◆ The problem
Only one portion of the data is to be written out: from the line bearing "repeat apply conj." through the line bearing "Hp : Parser.parseExpression". Write it exactly as it appears.

Start of Given entries

Lemma blind_prepareBatch_while fuel :
  forall b, blind_to d en (prepareBatch_while env fuel b).
Proof.
  induction fuel as [|fuel IH]; intros b s; cbn [prepareBatch_while];
    change (batchsize_ ((set_flags d en) s)) with (batchsize_ s);
    destruct (b <? batchsize_ s); try reflexivity.
  apply (blind_bind (prepareBatch_turn env)
           (fun b => prepareBatch_while env fuel b));
    [apply blind_prepareBatch_turn|exact IH].
Qed.

Lemma blind_getBatch fuel : blind_to d en (getBatch env fuel).
Proof.
  pose proof (blind_prepareBatch_while fuel).
  unfold getBatch, prepareBatch. blind; auto.
Qed.

(** Extra X17: the [threading_] flag set by [enableThreading] and the
    public [debug] member change nothing: every call ends the same way,
    returns the same value and leaves the same object, the two flags
    apart; the getters answer the same. *)
Theorem flags_change_nothing s :
  (forall files,
      setFileList env files ((set_flags d en) s) =
        outcome_map (set_flags d en) (setFileList env files s)) /\
  (forall b,
      setBatchSize b ((set_flags d en) s) = outcome_map (set_flags d en) (setBatchSize b s)) /\
  (forall t,
      setFileTimeout t ((set_flags d en) s) =
        outcome_map (set_flags d en) (setFileTimeout t s)) /\
  (forall rd,
      prepareNextEpoch env rd ((set_flags d en) s) =
        outcome_map (set_flags d en) (prepareNextEpoch env rd s)) /\
  (forall fuel,
      getBatch env fuel ((set_flags d en) s) =
        outcome_map (set_flags d en) (getBatch env fuel s)) /\
  end_ env ((set_flags d en) s) = outcome_map (set_flags d en) (end_ env s) /\
  destructor env ((set_flags d en) s) = outcome_map (set_flags d en) (destructor env s) /\
  getNTotal ((set_flags d en) s) = getNTotal s /\
  getNBatches ((set_flags d en) s) = getNBatches s /\
  lastBatch ((set_flags d en) s) = lastBatch s.
Proof.
  split; [intros files; apply blind_setFileList|].
  split; [intros b; apply blind_setBatchSize|].
  split; [intros t; apply blind_setFileTimeout|].
  split; [intros rd; apply blind_prepareNextEpoch|].
  split; [intros fuel; apply blind_getBatch|].
  split; [apply blind_end|].
  split; [apply blind_destructor|].
  repeat split.
Qed.

End Flags.

(** ** The further properties on the example files *)

Import Cases.

Lemma steady_holds shuffle : files_hold (steady shuffle) samples_of.
Proof. intros t f. split; reflexivity. Qed.

(** Extra X1, witness: the reader on file [A], which is there from the
    fourth look on: the call returns with the samples of [A] after three
    sleeps. *)
Lemma readBuffer_ends_within_budget_witness :
  let env := there_from 3 in
  let s := reading "A" in
  filetimeout_ s < 2 ^ 64 - 1 /\
  exists s',
    (readBuffer env s = Returns tt s' /\
     probe env (clock s') (nextread_ s) = Readable (buffer_read s') \/
     readBuffer env s = Throws (readBuffer_error (nextread_ s)) s' /\
     buffer_read s' = []) /\
    (forall t, (clock s <= t < clock s')%nat ->
               unreadable (probe env t (nextread_ s))) /\
    worker_frame s' = worker_frame s /\
    (clock s <= clock s')%nat /\
    Z.of_nat (clock s') - Z.of_nat (clock s) <= Z.max 0 (filetimeout_ s).
Proof.
  cbv zeta.
  assert (H : filetimeout_ (reading "A") < 2 ^ 64 - 1) by reflexivity.
  split; [exact H|].
  exact (readBuffer_ends_within_budget (there_from 3) (reading "A") H).
Defined.

(** Extra X2, witness: file [A] on [flaky]: three failed looks cost four
    tries of the ten, and the file is read at the fourth look. *)
Lemma readBuffer_spends_budget_by_kind_witness :
  let s := reading "A" in
  looks_cost flaky "A" 0 3 = 4 /\
  exists s',
    readBuffer flaky s = Returns tt s' /\
    buffer_read s' = samples_of "A" /\ clock s' = 3%nat /\
    worker_frame s' = worker_frame s.
Proof.
  cbv zeta. split; [reflexivity|].
  assert (H : filetimeout_ (reading "A") < 2 ^ 64 - 1) by reflexivity.
  assert (U : forall i, (i < 3)%nat ->
                unreadable (probe flaky (clock (reading "A") + i)
                              (nextread_ (reading "A")))).
  { intros i Hi. destruct i as [|[|[|i]]]; simpl; try exact I. lia. }
  apply (proj1 (readBuffer_spends_budget_by_kind flaky (reading "A") 3 H U));
    reflexivity.
Defined.
Lemma parser_embeds (f : nat) :
  (forall pos node pos',
      Parser.parseFactor inner f pos = Ok (node, pos') ->
      Parser.parseFactor whole f (d + pos) = Ok (node, d + pos'))
  /\ (forall pos node pos',
        Parser.parseTerm inner f pos = Ok (node, pos') ->
        pos' < List.length inner \/ endsTerm after ->
        Parser.parseTerm whole f (d + pos) = Ok (node, d + pos'))
  /\ (forall pos node pos',
        Parser.parseExpression inner f pos = Ok (node, pos') ->
        pos' < List.length inner \/ endsExpression after ->
        Parser.parseExpression whole f (d + pos) = Ok (node, d + pos'))
  /\ (forall node0 pos node pos',
        pos <= List.length inner ->
        Parser.parseTermLoop inner f node0 pos = Ok (node, pos') ->
        pos' < List.length inner \/ endsTerm after ->
        Parser.parseTermLoop whole f node0 (d + pos) = Ok (node, d + pos'))
  /\ (forall node0 pos node pos',
        pos <= List.length inner ->
        Parser.parseExpressionLoop inner f node0 pos = Ok (node, pos') ->
        pos' < List.length inner \/ endsExpression after ->
        Parser.parseExpressionLoop whole f node0 (d + pos) = Ok (node, d + pos')).
Proof.
  induction f as [|f (IHF & IHT & IHE & IHTL & IHEL)].
  - repeat split; intros; discriminate.
  - destruct (parser_progress inner f) as (PF & PT & PE & PTL & PEL).
    repeat apply conj.
    + intros pos node pos' H. rewrite parseFactor_S in H |- *.
      destruct (Parser.peek inner pos) as [tok|] eqn:Hpeek; [|discriminate].
      rewrite (peek_embedded pos tok Hpeek). rewrite <- !Nat.add_succ_r.
      destruct (String.eqb (type tok) "NUMBER"); [injection H as <- <-; reflexivity|].
      destruct (String.eqb (type tok) "IDENT"); [injection H as <- <-; reflexivity|].
      destruct (String.eqb (value tok) "(").
      * bind_embed H r. destruct r as [n1 p1]. cbn [fst snd] in H.
        bind_embed H e. destruct e as [t p2]. cbn [fst snd] in H. injection H as <- <-.
        match goal with
        | He : Parser.eat _ _ _ _ = Ok _ |- _ =>
            pose proof (eat_Ok _ _ _ _ _ _ He) as [_ Hin];
            apply eat_Ok_token in He; destruct He as (Hp & -> & Hty & Hval)
        end.
        match goal with
        | Hp : Parser.parseExpression _ _ _ = Ok _ |- _ =>
            rewrite (IHE _ _ _ Hp (or_introl Hin))
        end.
        cbn [bind fst snd].
        unfold Parser.eat. rewrite (peek_embedded p1 t Hp).
        rewrite Hty, (Hval eq_refl). cbn [bind fst snd].
        unfold Parser.consume. rewrite Nat.add_succ_r. reflexivity.
      * destruct (String.eqb (value tok) "-"); [|discriminate].
        bind_embed H r. destruct r as [n1 p1]. cbn [fst snd] in H. injection H as <- <-.
        match goal with
        | Hp : Parser.parseFactor _ _ _ = Ok _ |- _ => rewrite (IHF _ _ _ Hp)
        end.
        reflexivity.
    + intros pos node pos' H Hend. rewrite parseTerm_S in H |- *.
      bind_embed H r. destruct r as [n1 p1]. cbn [fst snd] in H.
      match goal with
      | Hp : Parser.parseFactor _ _ _ = Ok _ |- _ =>
          pose proof (PF _ _ _ Hp) as Hlt; rewrite (IHF _ _ _ Hp)
      end.
      cbn [bind fst snd]. apply IHTL; [lia | exact H | exact Hend].
    + intros pos node pos' H Hend. rewrite parseExpression_S in H |- *.
      bind_embed H r. destruct r as [n1 p1]. cbn [fst snd] in H.
      pose proof (PEL _ _ _ _ H) as [Hkeep _].
      match goal with
      | Hp : Parser.parseTerm _ _ _ = Ok _ |- _ =>
          pose proof (PT _ _ _ Hp) as Hlt; rewrite (IHT _ _ _ Hp)
      end.
      * cbn [bind fst snd]. apply IHEL; [lia | exact H | exact Hend].
      * destruct Hend as [Hin | Hafter];
          [left; lia | right; exact (endsExpression_endsTerm Hafter)].
    + intros node0 pos node pos' Hle H Hend. rewrite parseTermLoop_S in H |- *.
      destruct (Parser.peek inner pos) as [tok|] eqn:Hpeek.
      * rewrite (peek_embedded pos tok Hpeek). rewrite <- !Nat.add_succ_r.
        destruct (Parser.isMultiplicative (value tok)); [|injection H as <- <-; reflexivity].
        bind_embed H r. destruct r as [n1 p1]. cbn [fst snd] in H.
        match goal with
        | Hp : Parser.parseFactor _ _ _ = Ok _ |- _ =>
            pose proof (PF _ _ _ Hp) as Hlt; rewrite (IHF _ _ _ Hp)
        end.
        cbn [bind fst snd]. apply IHTL; [lia | exact H | exact Hend].
      * injection H as <- <-. destruct (peek_behind pos Hle Hpeek) as [Hpos Hnext].
        rewrite Hnext. destruct Hend as [Hin | Hafter]; [lia|].
        unfold endsTerm in Hafter. destruct after as [|t rest]; [reflexivity|].
        rewrite Hafter. reflexivity.
    + intros node0 pos node pos' Hle H Hend. rewrite parseExpressionLoop_S in H |- *.
      destruct (Parser.peek inner pos) as [tok|] eqn:Hpeek.
      * rewrite (peek_embedded pos tok Hpeek). rewrite <- !Nat.add_succ_r.
        destruct (Parser.isAdditive (value tok)); [|injection H as <- <-; reflexivity].
        bind_embed H r. destruct r as [n1 p1]. cbn [fst snd] in H.
        pose proof (PEL _ _ _ _ H) as [Hkeep _].
        match goal with
        | Hp : Parser.parseTerm _ _ _ = Ok _ |- _ =>
            pose proof (PT _ _ _ Hp) as Hlt; rewrite (IHT _ _ _ Hp)
        end.
        -- cbn [bind fst snd]. apply IHEL; [lia | exact H | exact Hend].
        -- destruct Hend as [Hin | Hafter];
             [left; lia | right; exact (endsExpression_endsTerm Hafter)].
      * injection H as <- <-. destruct (peek_behind pos Hle Hpeek) as [Hpos Hnext].
        rewrite Hnext. destruct Hend as [Hin | Hafter]; [lia|].
        unfold endsExpression, stopsLoops in Hafter.
        destruct after as [|t rest]; [reflexivity|].
        apply andb_true_iff in Hafter. destruct Hafter as [Ha _].
        apply negb_true_iff in Ha. rewrite Ha. reflexivity.
Qed.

End of Given entries

◆ Task solution
    repeat apply conj.
    + intros pos node pos' H. rewrite parseFactor_S in H |- *.
      destruct (Parser.peek inner pos) as [tok|] eqn:Hpeek; [|discriminate].
      rewrite (peek_embedded pos tok Hpeek). rewrite <- !Nat.add_succ_r.
      destruct (String.eqb (type tok) "NUMBER"); [injection H as <- <-; reflexivity|].
      destruct (String.eqb (type tok) "IDENT"); [injection H as <- <-; reflexivity|].
      destruct (String.eqb (value tok) "(").
      * bind_embed H r. destruct r as [n1 p1]. cbn [fst snd] in H.
        bind_embed H e. destruct e as [t p2]. cbn [fst snd] in H. injection H as <- <-.
        match goal with
        | He : Parser.eat _ _ _ _ = Ok _ |- _ =>
            pose proof (eat_Ok _ _ _ _ _ _ He) as [_ Hin];
            apply eat_Ok_token in He; destruct He as (Hp & -> & Hty & Hval)
        end.
        match goal with
        | Hp : Parser.parseExpression _ _ _ = Ok _ |- _ =>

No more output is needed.